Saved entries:
(* ===== verification/TenantCloudTheory.v ===== *)
(** * TenantCloudTheory: a tenant's pool is not promised twice

    What the requests of [TenantCloud] and [K8sRoutes] keep, one after the
    other and with everything else in between: what a tenant was promised stays
    within its pool as long as what was made is recorded before the next
    request is decided, and the clusters of a tenant keep apart. *)

From Stdlib Require Import QArith.QArith_base.
From S2P Require Acl AclEdit AclEditTheory Jobs JobsTheory Services Endpoint K8sJobs.
From S2P Require Import Prelude JsString Effects Quota K8sModel TenantCloud K8sRoutes.
Import Services (K8sRow, Build_K8sRow, kr_id, kr_tenantId, kr_clusterId, kr_name, kr_endpointHost, kr_endpointPort, kr_spec, kr_controlPlanes,
  kr_workers, kr_status).
Open Scope Z_scope.

(** ** What pending jobs will use *)

Definition pend (t : string) (k : Key) (j : Jobs.Job) : Z := if is_pending t j then pending_usage (Jobs.j_payload j) k else 0.
Fixpoint total {A} (f : A → Z) (l : list A) : Z := match l with [] => 0 | x :: l => f x + total f l end.

Lemma sum_app {A} (f : A → Z) l l' : total f (l ++ l') = total f l + total f l'.
Proof. induction l as [|x l IH]; simpl; [done|]. rewrite IH. lia. Qed.
Lemma sum_insert {A} (f : A → Z) l i x y : l !! i = Some x → total f (<[i := y]> l) = total f l - f x + f y.
Proof. revert i. induction l as [|z l IH]; intros [|i] H; simplify_eq/=; [lia|]. rewrite (IH i) by done. lia. Qed.
Lemma sum_le {A} (f : A → Z) (g : A → A) l : (∀ x, x ∈ l → f (g x) ≤ f x) → total f (g <$> l) ≤ total f l.
Proof.
  induction l as [|x l IH]; intros H; [done|]. rewrite fmap_cons. cbn [total]. pose proof (H x ltac:(set_solver)).
  specialize (IH (λ y Hy, H y (list_elem_of_further _ _ _ Hy))). lia.
Qed.
Lemma sum_delete_le {A} (f : A → Z) l i : (∀ x, x ∈ l → 0 ≤ f x) → total f (delete i l) ≤ total f l.
Proof.
  revert i. induction l as [|z l IH]; intros [|i] H; [done|done| |]; pose proof (H z ltac:(set_solver)) as Hz.
  - change (total f l ≤ f z + total f l). lia.
  - change (f z + total f (delete i l) ≤ f z + total f l). specialize (IH i (λ y Hy, H y (list_elem_of_further _ _ _ Hy))). lia.
Qed.

Lemma sumUsage_total us k : sumUsage us k = total (λ u, default ZERO u k) us.
Proof. induction us as [|u us IH]; [done|]. by rewrite sumUsage_cons, IH. Qed.
Lemma pendingOf_total tbl t k : pendingOf tbl t k = total (pend t k) tbl.
Proof.
  unfold pendingOf. rewrite sumUsage_total. induction tbl as [|j tbl IH]; [done|]. cbn [total]. rewrite <-IH. unfold pend.
  change (js_filter (is_pending t) (j :: tbl)) with (if is_pending t j then j :: js_filter (is_pending t) tbl else js_filter (is_pending t) tbl).
  by destruct (is_pending t j).
Qed.

(** ** A tenant's cloud over time *)

(** [wd_made]: what was made for each tenant by what ended, and still exists. *)
Record World := { wd_cloud : Cloud; wd_made : list (string * Usage) }.
Definition made_for (t : string) (k : Key) (m : string * Usage) : Z := if bool_decide (m.1 = t) then m.2 k else 0.
Definition made (w : World) (t : string) (k : Key) : Z := total (made_for t k) (wd_made w).
Definition promised (w : World) (t : string) (k : Key) : Z := made w t k + pendingOf (cd_jobs (wd_cloud w)) t k.
(** What was made is in the usages that are recorded. *)
Definition accounted (w : World) (t : string) : Prop := ∀ k, made w t k ≤ usage_shown (wd_cloud w) t k.

Definition job_in (st : Jobs.JobState) (j : Jobs.Job) : Jobs.Job :=
  Jobs.changed {| Jobs.c_state := Some st; Jobs.c_error := None; Jobs.c_result := None; Jobs.c_finishedAt := None; Jobs.c_startedAt := None;
                  Jobs.c_heartbeatAt := None; Jobs.c_holder := None; Jobs.c_cancel := false; Jobs.c_progress := None |} j.
(** What a job leaves behind when it ends: what it was to make, or nothing. *)
Definition left_by (j : Jobs.Job) (st : Jobs.JobState) (kept : bool) : list (string * Usage) :=
  match Jobs.j_tenantId j with
  | Some t => if kept && is_pending t j && negb (Jobs.is_active st) then [(t, pending_usage (Jobs.j_payload j))] else []
  | None => []
  end.

(** What keeps clusters apart: where their APIs are, and their names in a tenant. *)
Definition endpoint_of (r : K8sRow * string) : string * string * Z := (kr_clusterId r.1, kr_endpointHost r.1, kr_endpointPort r.1).
Definition name_of (r : K8sRow * string) : string * string := (kr_tenantId r.1, kr_name r.1).
Definition keys (r : K8sRow * string) : (string * string * Z) * (string * string) := (endpoint_of r, name_of r).
Definition apart (db : Cloud) : Prop := NoDup (endpoint_of <$> cd_k8s db) ∧ NoDup (name_of <$> cd_k8s db).

Section cloud.
Context {L : Locale} (hostname : string → string) (low high : Z) (isIP : string → bool).
Abbreviation createK8s := (createK8s hostname low high isIP).
(** [PUT /tenants/:id/members/:userId], [POST /tenants/:id/members] by email. *)
Definition putMember_check (db : Tenancy) (p : PrincipalId) (id userId role : string) : result Change :=
  load_tenant (ty_rows db) p id "tenant.members";;
  orThrow (isUuid userId) (notFound "No such user");;
  setMember_check (ty_rows db) p id userId role.
Definition member_set (db : Tenancy) (c : Change) : Tenancy * bool :=
  (with_rows db (setMember_write (ty_rows db) c), negb (bool_decide (tm_role <$> ch_cur c = Some (ch_role c)))).
Definition putMember (db : Tenancy) (p : PrincipalId) (id userId role : string) : result (Tenancy * bool) :=
  c ← putMember_check db p id userId role; Ok (member_set db c).
Definition postMember (db : Tenancy) (p : PrincipalId) (id email role : string) : result (Tenancy * bool) :=
  load_tenant (ty_rows db) p id "tenant.members";;
  match map_get (ty_emails db) email with
  | None => Throw (notFound "No user with this email; ask a platform administrator to create the account")
  | Some userId => c ← setMember_check (ty_rows db) p id userId role; Ok (member_set db c)
  end.

Definition removeMember_check (db : Tenancy) (p : PrincipalId) (id userId : string) : result (string * string) :=
  let r := ty_rows db in
  let tid := uuid_of id in
  let uid := uuid_of userId in
  slug ← load_tenant r p id "tenant.members";
  orThrow (isUuid userId) (notFound "Not found");;
  match js_find (member_is tid uid) (r_members r) with
  | None => Throw (notFound "Not a member")
  | Some cur =>
      needOutrank s p ("/tenants/" +++ slug) ["user:" +++ tm_userId cur];;
      (if bool_decide (tm_role cur = "owner") then
         needOwnerPower r p tid;; orThrow (negb (ownerCount r tid <=? 1)%nat) last_owner
       else Ok ());;
      Ok (tid, uid)
  end.
Definition removeMember_write (r : Rows) (k : string * string) : Rows :=
  with_members r (js_filter (λ m, negb (member_is k.1 k.2 m)) (r_members r)).
Definition removeMember (db : Tenancy) (p : PrincipalId) (id userId : string) : result (Tenancy * bool) :=
  k ← removeMember_check db p id userId; Ok (with_rows db (removeMember_write (ty_rows db) k), true).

• Work order: If a line in the records contains the string "isIP", copy it out.

• Solution to this task:
Context {L : Locale} (hostname : string → string) (low high : Z) (isIP : string → bool).
Abbreviation createK8s := (createK8s hostname low high isIP).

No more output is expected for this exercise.